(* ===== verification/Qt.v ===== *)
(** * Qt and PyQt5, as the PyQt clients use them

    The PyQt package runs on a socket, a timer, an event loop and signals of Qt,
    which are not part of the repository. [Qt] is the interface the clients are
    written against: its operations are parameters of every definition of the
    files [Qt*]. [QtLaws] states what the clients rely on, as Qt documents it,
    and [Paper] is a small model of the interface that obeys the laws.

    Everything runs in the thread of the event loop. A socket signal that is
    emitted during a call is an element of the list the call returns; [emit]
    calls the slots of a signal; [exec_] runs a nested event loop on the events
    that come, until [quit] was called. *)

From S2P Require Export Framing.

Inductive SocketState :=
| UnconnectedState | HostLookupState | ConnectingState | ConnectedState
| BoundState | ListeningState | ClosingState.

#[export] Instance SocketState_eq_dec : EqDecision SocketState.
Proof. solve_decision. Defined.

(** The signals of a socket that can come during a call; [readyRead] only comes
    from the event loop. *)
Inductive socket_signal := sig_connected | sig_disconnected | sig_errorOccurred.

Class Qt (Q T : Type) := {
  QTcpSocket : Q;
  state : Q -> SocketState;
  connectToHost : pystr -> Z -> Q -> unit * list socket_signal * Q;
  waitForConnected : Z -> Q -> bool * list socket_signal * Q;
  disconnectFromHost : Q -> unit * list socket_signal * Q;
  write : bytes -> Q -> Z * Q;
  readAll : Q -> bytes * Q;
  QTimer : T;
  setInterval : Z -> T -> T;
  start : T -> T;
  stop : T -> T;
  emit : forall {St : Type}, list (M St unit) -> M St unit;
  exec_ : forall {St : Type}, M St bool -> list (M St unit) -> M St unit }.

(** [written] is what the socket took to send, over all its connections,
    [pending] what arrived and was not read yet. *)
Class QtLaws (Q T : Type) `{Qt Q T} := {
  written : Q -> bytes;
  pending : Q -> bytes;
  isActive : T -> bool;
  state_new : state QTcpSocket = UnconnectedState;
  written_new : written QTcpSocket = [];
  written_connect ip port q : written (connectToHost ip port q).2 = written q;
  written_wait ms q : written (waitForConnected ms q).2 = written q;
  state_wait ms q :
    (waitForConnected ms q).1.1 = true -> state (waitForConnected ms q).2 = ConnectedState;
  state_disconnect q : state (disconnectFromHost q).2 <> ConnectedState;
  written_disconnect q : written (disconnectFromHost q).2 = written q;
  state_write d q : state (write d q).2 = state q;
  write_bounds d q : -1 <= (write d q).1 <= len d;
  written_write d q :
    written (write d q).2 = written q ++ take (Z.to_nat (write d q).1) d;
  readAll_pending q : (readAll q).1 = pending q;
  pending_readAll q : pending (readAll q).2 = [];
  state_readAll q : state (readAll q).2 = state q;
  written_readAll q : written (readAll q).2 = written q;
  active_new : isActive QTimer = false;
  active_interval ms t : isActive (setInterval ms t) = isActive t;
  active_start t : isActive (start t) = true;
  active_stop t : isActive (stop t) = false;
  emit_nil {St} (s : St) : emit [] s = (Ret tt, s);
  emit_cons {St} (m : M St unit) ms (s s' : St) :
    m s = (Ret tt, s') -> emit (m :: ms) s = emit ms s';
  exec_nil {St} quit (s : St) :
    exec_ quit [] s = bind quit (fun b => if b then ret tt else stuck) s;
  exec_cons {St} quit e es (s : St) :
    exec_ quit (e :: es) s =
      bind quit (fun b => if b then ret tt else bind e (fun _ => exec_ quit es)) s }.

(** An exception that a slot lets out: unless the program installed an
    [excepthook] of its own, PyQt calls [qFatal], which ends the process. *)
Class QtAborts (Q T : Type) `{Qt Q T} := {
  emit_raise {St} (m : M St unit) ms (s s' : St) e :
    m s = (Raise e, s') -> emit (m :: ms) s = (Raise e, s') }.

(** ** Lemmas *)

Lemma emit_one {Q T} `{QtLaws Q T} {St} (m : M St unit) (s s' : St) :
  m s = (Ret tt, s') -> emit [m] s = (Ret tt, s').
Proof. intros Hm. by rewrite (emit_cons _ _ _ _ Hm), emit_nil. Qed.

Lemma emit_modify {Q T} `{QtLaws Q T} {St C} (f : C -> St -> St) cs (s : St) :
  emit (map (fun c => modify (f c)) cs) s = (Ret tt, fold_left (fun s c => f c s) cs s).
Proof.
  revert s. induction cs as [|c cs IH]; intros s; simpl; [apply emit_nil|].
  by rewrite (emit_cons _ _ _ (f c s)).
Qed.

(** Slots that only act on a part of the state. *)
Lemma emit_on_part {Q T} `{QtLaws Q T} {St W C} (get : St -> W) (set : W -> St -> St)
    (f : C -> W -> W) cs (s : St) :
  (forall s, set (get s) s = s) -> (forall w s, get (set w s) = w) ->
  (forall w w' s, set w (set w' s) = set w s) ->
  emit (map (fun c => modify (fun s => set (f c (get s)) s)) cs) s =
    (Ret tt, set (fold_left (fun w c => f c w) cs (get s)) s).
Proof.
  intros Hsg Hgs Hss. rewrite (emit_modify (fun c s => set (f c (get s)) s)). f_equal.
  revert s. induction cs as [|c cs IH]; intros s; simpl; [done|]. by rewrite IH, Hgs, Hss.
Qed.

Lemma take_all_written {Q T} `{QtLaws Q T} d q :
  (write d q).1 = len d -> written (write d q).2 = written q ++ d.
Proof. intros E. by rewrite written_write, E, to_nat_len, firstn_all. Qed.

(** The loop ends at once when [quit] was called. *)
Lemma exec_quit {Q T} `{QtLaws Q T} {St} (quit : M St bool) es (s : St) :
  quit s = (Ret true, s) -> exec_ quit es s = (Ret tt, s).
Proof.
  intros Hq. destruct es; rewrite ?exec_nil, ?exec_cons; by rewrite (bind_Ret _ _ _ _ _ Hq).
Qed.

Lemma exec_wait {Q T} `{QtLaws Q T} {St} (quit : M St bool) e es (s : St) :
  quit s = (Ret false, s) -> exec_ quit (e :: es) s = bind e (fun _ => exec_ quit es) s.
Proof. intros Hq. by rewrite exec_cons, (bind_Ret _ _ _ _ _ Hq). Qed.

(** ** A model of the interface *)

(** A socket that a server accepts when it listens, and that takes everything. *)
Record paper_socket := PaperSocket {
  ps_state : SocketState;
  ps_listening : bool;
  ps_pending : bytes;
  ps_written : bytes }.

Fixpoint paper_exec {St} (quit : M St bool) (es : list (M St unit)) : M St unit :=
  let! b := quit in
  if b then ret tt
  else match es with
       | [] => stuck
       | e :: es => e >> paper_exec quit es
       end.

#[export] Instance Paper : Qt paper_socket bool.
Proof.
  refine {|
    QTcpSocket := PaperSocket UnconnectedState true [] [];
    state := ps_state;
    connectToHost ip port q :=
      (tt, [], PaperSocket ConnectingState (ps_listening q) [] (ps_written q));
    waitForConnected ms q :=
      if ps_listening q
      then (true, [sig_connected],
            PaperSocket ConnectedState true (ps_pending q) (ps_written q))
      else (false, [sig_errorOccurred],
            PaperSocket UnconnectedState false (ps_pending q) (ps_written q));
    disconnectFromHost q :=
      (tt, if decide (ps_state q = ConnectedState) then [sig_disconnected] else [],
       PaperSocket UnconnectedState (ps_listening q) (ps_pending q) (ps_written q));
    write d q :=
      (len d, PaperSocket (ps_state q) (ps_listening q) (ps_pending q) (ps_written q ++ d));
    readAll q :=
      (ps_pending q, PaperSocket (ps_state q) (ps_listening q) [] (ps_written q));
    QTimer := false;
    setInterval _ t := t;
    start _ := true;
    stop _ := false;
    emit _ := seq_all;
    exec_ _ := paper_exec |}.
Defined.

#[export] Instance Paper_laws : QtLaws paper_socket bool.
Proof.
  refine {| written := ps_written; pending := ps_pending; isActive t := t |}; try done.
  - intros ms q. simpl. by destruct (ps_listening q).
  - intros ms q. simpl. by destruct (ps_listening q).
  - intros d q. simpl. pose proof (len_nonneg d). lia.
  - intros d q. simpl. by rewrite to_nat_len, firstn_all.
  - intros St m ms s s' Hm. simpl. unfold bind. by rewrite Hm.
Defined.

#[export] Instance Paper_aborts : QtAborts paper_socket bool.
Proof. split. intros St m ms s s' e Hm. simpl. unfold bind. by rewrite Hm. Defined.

--

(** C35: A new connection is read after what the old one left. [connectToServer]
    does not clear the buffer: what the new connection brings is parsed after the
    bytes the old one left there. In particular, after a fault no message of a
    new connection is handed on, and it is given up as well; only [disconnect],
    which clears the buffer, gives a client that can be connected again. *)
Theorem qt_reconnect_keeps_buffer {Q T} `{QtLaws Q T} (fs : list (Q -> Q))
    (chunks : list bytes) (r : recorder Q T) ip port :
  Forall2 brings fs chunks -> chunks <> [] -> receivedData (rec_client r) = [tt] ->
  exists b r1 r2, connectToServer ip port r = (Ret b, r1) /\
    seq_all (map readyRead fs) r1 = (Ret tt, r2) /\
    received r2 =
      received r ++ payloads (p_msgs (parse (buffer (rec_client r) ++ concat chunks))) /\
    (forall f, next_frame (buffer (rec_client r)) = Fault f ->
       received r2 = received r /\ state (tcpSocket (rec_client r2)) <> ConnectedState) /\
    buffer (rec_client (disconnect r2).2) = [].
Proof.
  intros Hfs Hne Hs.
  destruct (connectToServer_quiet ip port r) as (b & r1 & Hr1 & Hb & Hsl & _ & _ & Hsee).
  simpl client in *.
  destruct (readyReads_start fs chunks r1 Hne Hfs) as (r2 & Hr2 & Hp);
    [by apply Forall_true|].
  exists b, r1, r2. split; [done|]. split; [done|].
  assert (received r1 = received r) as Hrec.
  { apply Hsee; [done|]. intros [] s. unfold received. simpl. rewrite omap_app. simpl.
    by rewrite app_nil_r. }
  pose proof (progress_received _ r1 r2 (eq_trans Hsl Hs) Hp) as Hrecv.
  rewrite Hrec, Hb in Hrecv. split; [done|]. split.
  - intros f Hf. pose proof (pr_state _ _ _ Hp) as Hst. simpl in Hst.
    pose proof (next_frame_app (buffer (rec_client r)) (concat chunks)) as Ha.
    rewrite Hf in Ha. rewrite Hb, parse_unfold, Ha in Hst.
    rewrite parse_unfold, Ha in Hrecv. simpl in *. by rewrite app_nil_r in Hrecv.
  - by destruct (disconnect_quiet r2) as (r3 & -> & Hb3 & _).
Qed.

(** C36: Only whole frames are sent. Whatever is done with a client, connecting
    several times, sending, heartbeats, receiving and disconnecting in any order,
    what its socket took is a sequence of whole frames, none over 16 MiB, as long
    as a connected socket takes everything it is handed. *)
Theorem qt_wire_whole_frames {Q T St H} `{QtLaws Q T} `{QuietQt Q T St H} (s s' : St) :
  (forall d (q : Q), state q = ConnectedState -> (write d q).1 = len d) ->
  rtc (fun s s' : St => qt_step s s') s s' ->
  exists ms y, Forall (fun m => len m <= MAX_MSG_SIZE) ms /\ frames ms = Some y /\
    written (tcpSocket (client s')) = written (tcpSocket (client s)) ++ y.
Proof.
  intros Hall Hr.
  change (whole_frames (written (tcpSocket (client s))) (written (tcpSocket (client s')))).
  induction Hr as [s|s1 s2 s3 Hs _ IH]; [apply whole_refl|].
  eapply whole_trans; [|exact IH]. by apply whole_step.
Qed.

* * *

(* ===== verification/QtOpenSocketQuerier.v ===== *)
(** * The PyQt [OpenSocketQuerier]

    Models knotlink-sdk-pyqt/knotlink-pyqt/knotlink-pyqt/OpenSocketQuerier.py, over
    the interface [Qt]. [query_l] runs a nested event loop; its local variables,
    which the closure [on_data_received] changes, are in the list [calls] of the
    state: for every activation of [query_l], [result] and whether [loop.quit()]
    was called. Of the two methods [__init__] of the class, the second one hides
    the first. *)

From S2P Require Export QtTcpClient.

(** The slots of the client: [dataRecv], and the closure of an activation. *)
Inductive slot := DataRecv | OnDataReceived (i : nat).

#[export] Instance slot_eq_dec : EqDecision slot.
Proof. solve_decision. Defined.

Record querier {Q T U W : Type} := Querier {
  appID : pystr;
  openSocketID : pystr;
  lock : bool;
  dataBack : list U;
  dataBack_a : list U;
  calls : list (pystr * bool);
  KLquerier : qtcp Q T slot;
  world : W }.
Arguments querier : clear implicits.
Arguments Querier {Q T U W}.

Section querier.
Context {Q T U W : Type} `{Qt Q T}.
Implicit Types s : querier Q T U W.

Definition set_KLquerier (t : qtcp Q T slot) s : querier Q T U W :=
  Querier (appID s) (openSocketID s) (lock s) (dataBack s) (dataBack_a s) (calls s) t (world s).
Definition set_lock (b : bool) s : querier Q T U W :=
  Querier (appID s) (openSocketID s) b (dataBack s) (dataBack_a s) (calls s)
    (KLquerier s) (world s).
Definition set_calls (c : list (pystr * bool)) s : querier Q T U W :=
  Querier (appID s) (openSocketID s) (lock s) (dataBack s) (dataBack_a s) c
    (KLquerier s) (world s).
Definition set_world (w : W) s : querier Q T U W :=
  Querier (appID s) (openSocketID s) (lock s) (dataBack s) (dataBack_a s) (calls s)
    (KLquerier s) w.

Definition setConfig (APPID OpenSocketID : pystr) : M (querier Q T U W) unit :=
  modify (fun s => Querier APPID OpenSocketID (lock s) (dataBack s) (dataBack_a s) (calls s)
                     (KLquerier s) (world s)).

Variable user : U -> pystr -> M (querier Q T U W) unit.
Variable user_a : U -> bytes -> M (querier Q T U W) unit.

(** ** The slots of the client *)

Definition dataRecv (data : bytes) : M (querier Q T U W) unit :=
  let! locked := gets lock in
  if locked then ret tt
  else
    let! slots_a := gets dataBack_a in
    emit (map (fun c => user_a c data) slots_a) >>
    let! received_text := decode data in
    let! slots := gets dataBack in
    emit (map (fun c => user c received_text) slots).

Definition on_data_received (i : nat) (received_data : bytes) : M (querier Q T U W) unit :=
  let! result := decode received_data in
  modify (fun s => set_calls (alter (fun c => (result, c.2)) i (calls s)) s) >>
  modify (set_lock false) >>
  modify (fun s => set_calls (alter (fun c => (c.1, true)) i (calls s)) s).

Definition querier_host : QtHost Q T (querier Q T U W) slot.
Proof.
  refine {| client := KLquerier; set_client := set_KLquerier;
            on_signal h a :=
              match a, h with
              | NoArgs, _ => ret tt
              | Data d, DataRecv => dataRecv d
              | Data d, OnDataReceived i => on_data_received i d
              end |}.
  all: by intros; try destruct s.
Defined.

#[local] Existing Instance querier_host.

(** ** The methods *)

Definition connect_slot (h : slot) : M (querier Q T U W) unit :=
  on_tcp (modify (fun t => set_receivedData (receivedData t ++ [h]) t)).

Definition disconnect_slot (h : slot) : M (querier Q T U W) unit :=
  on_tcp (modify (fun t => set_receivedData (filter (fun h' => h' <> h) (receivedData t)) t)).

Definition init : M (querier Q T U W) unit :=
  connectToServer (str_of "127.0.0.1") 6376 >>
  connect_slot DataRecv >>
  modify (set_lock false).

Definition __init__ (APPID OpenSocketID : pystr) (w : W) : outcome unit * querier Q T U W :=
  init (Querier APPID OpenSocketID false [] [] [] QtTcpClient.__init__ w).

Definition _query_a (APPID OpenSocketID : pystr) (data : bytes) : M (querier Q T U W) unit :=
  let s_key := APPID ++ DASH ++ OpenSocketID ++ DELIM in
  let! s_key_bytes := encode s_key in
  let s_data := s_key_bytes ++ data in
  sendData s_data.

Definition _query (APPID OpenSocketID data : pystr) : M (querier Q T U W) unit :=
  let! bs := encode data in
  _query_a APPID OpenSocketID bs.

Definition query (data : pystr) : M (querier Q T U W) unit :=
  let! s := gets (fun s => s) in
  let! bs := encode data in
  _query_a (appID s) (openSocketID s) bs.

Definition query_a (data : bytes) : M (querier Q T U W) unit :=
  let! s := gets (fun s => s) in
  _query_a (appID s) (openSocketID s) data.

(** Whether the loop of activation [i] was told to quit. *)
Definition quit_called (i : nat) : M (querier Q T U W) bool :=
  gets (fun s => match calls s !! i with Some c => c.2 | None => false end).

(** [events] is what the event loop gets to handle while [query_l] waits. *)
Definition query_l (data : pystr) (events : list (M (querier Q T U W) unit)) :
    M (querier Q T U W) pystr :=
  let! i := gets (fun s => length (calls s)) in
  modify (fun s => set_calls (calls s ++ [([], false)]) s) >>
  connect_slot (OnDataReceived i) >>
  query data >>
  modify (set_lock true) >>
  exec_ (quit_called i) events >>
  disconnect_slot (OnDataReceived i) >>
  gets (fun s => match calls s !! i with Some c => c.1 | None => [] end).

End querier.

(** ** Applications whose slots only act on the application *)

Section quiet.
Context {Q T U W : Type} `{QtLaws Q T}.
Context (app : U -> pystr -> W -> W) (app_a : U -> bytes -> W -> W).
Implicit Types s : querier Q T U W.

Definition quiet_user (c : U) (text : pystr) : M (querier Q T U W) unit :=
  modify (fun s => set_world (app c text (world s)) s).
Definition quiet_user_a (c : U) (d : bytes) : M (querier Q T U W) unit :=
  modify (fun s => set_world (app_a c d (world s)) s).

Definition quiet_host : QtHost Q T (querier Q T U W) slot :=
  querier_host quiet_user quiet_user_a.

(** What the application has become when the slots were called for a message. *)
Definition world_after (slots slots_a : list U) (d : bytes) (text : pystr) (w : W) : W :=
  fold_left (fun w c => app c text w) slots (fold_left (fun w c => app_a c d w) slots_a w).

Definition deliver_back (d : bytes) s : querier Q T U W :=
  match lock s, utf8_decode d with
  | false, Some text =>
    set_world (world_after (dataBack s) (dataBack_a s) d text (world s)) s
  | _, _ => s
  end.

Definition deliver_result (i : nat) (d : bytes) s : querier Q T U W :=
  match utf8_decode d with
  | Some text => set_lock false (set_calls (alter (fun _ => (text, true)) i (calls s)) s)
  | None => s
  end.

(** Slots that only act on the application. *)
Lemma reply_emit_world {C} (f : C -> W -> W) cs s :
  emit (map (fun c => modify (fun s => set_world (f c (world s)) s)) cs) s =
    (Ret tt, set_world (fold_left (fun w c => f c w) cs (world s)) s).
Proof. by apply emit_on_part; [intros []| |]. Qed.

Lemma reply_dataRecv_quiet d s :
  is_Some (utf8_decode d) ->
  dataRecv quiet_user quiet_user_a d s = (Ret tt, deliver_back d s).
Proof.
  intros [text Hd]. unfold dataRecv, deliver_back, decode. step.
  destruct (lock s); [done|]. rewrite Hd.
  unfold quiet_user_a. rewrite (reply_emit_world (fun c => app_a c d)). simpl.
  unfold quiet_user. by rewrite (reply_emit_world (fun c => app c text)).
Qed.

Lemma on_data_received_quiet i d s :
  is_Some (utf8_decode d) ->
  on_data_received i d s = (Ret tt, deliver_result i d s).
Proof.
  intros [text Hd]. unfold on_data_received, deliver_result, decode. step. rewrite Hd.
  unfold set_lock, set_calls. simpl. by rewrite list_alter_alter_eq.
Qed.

### [Exercise instructions]
Extract each line from the listing that holds the word "signals".

### [Solution to this task]
    The PyQt package runs on a socket, a timer, an event loop and signals of Qt,
(** The signals of a socket that can come during a call; [readyRead] only comes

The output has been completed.